(Collected data)
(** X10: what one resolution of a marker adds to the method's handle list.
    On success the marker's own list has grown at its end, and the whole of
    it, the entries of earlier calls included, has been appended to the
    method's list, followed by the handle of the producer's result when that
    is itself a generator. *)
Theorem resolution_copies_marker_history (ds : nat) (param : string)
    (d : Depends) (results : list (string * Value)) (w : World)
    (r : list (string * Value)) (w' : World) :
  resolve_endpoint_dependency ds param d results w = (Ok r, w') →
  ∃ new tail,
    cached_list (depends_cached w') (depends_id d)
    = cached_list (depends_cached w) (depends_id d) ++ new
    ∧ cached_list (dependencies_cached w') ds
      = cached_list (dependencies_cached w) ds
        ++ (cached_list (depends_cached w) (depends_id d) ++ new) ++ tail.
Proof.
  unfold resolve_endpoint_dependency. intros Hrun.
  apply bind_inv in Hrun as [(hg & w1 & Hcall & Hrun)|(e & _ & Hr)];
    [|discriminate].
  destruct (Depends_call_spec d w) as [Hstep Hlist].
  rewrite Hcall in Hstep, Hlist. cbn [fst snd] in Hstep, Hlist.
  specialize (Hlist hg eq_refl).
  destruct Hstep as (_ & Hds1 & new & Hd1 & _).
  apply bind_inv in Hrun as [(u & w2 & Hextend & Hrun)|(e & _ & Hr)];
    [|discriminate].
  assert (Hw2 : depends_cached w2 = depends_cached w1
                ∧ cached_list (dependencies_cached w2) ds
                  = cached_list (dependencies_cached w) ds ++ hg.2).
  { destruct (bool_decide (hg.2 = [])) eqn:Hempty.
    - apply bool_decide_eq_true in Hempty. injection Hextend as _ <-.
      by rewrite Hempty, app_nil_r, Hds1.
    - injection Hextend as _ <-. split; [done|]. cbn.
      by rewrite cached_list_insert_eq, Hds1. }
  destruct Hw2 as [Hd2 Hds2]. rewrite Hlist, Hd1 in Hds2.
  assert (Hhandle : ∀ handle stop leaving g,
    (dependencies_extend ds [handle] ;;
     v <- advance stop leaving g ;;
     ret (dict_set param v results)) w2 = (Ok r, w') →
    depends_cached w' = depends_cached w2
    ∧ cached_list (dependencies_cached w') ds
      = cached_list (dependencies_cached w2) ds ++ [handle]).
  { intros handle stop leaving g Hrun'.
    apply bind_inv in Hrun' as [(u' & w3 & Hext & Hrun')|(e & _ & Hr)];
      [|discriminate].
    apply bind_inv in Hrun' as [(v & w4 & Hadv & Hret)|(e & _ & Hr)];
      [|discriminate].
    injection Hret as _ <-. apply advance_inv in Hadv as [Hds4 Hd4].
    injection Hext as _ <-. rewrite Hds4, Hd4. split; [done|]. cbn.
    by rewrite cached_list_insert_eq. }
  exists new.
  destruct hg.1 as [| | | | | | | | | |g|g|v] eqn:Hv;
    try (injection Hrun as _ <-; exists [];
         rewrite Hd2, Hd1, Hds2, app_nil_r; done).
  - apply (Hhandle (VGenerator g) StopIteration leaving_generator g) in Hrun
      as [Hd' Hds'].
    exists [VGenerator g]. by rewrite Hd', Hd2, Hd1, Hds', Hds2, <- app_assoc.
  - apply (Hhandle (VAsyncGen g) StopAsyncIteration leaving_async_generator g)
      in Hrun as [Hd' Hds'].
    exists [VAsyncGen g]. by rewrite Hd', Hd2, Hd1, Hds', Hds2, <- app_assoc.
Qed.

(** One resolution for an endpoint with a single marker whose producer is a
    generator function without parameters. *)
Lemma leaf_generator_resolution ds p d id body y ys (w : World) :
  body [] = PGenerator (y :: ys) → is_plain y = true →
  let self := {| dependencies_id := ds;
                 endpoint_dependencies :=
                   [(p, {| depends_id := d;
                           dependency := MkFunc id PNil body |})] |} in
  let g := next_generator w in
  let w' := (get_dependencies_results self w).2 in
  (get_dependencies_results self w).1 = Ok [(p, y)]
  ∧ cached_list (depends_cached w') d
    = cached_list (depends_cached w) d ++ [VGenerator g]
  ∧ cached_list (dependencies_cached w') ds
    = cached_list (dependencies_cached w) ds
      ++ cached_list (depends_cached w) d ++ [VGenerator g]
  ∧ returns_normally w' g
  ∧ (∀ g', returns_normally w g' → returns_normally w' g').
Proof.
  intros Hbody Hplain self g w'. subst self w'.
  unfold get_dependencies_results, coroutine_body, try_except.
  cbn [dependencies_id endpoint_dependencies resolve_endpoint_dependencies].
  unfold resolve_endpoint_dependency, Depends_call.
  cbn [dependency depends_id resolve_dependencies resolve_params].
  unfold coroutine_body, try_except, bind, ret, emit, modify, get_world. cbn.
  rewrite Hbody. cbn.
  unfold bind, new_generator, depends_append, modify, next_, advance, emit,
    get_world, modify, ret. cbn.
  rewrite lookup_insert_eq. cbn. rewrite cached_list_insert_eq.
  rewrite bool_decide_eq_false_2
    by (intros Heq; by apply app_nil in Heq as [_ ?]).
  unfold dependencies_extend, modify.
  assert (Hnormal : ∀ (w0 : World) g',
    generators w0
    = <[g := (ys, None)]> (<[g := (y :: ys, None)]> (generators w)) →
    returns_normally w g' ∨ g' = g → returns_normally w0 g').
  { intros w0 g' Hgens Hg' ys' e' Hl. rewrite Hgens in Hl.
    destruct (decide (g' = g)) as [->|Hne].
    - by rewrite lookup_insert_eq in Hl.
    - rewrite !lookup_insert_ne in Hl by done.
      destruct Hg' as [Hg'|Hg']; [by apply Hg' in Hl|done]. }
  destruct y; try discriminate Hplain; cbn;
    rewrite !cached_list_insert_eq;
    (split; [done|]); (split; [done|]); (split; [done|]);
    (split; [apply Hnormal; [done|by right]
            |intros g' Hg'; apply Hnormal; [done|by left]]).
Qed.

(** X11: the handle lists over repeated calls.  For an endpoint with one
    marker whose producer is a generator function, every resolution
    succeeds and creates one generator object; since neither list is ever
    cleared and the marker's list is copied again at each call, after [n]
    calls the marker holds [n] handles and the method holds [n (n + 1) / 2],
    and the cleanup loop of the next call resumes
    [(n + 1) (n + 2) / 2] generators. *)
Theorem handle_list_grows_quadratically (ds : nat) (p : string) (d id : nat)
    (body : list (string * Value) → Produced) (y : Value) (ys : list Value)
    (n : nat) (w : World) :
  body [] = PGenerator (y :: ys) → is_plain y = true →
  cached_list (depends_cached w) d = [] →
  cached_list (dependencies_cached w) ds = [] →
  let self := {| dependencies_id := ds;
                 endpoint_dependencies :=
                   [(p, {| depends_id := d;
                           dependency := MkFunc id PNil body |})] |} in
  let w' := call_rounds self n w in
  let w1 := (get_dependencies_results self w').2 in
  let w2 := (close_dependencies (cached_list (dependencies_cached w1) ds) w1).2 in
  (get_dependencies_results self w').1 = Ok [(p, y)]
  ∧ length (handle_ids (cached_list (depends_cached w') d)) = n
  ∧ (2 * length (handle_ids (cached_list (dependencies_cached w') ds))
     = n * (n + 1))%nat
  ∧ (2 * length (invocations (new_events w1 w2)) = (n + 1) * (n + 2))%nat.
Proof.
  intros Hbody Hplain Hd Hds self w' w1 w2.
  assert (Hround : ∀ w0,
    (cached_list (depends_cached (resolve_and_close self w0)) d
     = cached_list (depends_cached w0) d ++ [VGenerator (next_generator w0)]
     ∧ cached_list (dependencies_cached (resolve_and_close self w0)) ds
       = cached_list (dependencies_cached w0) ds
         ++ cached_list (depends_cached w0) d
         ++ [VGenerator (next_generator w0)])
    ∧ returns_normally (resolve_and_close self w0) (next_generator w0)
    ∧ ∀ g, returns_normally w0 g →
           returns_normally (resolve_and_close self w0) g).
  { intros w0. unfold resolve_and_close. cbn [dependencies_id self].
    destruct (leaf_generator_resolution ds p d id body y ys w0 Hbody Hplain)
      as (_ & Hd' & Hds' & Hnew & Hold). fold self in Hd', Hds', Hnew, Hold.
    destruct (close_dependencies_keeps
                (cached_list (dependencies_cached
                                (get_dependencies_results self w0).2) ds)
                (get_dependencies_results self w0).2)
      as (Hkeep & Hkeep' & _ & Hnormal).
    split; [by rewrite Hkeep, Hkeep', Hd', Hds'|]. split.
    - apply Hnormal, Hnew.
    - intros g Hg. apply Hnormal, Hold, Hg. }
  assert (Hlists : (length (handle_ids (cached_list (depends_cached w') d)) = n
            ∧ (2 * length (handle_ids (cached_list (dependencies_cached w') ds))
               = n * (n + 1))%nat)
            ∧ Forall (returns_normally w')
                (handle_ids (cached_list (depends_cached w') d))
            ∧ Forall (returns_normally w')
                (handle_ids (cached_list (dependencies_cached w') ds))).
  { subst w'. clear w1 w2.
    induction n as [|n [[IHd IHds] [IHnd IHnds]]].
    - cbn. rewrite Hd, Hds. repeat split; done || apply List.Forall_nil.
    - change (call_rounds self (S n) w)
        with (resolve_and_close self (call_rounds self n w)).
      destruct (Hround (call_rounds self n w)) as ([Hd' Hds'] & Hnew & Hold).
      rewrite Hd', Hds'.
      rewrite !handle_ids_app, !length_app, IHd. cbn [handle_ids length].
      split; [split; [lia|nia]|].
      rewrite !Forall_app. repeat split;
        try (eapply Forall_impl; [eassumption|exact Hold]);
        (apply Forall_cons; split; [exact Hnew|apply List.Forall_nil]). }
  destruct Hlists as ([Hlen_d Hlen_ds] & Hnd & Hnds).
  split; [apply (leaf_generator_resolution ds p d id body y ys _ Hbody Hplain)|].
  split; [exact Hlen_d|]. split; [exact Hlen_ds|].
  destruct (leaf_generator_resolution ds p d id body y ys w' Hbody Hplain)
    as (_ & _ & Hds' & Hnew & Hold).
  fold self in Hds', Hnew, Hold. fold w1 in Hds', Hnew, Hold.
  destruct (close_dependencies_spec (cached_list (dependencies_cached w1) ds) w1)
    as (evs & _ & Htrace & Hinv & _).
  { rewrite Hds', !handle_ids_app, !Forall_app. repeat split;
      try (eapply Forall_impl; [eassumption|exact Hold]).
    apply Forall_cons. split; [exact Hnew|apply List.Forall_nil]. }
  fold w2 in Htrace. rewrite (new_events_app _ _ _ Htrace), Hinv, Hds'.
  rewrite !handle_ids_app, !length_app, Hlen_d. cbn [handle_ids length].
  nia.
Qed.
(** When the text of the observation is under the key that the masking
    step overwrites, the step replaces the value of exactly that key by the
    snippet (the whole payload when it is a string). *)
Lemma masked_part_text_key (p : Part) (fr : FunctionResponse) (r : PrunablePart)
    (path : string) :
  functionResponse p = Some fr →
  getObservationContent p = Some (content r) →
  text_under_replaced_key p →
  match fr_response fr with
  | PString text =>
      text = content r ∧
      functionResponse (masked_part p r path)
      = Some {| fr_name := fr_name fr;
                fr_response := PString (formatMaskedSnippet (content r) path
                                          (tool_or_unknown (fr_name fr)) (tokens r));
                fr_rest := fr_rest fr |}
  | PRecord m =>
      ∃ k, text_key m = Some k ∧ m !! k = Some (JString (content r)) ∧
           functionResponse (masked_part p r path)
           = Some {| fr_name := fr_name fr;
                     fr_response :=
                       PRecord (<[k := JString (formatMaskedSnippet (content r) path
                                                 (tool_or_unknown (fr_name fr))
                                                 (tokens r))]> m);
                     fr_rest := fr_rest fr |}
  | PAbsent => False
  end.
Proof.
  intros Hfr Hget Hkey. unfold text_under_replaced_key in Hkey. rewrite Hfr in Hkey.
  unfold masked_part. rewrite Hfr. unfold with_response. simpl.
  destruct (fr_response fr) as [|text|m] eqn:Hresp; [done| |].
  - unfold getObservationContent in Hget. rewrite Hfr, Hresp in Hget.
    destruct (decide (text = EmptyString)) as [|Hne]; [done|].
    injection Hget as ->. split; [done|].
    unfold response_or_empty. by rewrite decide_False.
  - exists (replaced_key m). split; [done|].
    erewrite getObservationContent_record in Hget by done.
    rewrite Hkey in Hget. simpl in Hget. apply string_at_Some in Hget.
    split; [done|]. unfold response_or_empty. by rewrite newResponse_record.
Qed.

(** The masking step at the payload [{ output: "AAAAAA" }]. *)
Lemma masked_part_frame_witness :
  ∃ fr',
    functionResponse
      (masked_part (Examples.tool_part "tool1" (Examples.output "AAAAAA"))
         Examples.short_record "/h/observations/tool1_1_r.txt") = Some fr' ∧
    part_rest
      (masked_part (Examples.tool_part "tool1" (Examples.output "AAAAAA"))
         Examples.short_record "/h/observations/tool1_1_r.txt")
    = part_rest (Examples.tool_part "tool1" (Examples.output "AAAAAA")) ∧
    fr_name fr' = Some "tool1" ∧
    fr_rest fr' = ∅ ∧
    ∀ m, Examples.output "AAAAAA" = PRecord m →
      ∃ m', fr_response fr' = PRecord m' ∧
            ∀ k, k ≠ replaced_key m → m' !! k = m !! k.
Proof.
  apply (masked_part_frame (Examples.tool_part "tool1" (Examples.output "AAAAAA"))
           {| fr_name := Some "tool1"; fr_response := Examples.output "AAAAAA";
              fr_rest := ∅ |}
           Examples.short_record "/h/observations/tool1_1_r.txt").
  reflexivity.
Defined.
* * *
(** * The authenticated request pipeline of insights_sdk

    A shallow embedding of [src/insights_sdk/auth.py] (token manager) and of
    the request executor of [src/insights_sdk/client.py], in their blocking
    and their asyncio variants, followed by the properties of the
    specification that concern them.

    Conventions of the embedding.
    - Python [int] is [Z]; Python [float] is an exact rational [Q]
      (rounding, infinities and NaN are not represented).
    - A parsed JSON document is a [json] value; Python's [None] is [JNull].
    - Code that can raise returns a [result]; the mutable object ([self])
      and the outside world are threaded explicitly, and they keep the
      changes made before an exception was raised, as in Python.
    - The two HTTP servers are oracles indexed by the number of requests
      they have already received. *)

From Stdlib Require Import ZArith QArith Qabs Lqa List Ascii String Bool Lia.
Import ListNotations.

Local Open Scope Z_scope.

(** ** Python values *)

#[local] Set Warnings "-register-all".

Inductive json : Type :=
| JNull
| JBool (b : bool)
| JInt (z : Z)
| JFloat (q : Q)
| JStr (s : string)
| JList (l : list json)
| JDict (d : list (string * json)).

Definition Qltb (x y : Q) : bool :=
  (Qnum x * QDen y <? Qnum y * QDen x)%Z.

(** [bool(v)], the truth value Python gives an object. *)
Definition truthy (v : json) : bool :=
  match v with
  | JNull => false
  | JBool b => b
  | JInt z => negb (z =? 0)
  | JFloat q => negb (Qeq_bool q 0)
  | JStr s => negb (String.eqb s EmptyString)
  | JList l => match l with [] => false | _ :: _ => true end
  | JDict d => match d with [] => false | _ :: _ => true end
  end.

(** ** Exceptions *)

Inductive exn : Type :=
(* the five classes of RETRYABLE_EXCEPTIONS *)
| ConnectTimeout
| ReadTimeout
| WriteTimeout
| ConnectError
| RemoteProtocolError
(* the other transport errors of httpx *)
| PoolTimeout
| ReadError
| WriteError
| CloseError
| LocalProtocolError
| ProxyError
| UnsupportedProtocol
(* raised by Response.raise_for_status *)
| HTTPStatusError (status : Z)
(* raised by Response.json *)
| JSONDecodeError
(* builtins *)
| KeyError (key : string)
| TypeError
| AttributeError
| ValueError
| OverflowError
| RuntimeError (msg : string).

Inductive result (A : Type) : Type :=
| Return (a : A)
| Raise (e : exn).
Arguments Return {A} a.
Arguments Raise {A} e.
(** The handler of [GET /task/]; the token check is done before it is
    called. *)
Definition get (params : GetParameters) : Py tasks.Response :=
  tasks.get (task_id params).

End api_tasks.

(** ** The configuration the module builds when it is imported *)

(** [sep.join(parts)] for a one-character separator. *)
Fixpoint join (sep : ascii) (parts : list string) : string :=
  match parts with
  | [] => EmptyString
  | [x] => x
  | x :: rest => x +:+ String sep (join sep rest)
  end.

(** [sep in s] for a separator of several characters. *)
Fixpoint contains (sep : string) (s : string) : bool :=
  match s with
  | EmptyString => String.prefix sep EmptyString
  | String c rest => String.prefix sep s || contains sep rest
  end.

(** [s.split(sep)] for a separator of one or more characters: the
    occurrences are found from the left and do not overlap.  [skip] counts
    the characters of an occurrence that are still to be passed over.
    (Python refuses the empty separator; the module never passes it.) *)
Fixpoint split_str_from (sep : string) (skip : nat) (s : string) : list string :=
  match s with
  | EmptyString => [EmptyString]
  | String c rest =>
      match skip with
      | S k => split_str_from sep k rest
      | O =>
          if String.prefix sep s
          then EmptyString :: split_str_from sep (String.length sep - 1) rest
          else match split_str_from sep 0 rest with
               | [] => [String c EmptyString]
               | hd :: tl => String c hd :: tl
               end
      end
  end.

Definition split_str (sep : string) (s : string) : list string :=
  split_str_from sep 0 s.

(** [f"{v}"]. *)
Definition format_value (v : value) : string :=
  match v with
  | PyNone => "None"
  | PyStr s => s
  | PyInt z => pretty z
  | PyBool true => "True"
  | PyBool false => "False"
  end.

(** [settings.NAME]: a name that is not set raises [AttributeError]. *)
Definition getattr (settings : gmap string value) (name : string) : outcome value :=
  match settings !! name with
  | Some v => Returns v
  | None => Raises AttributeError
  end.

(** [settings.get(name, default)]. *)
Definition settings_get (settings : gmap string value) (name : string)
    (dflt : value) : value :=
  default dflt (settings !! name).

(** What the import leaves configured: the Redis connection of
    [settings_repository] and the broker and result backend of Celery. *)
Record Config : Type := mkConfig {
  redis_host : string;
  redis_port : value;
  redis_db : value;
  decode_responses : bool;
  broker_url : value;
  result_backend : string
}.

• Exercise directions:
From the records above, pick out and copy each line holding the word "JList".

• Output of the exercise:
| JList (l : list json)
  | JList l => match l with [] => false | _ :: _ => true end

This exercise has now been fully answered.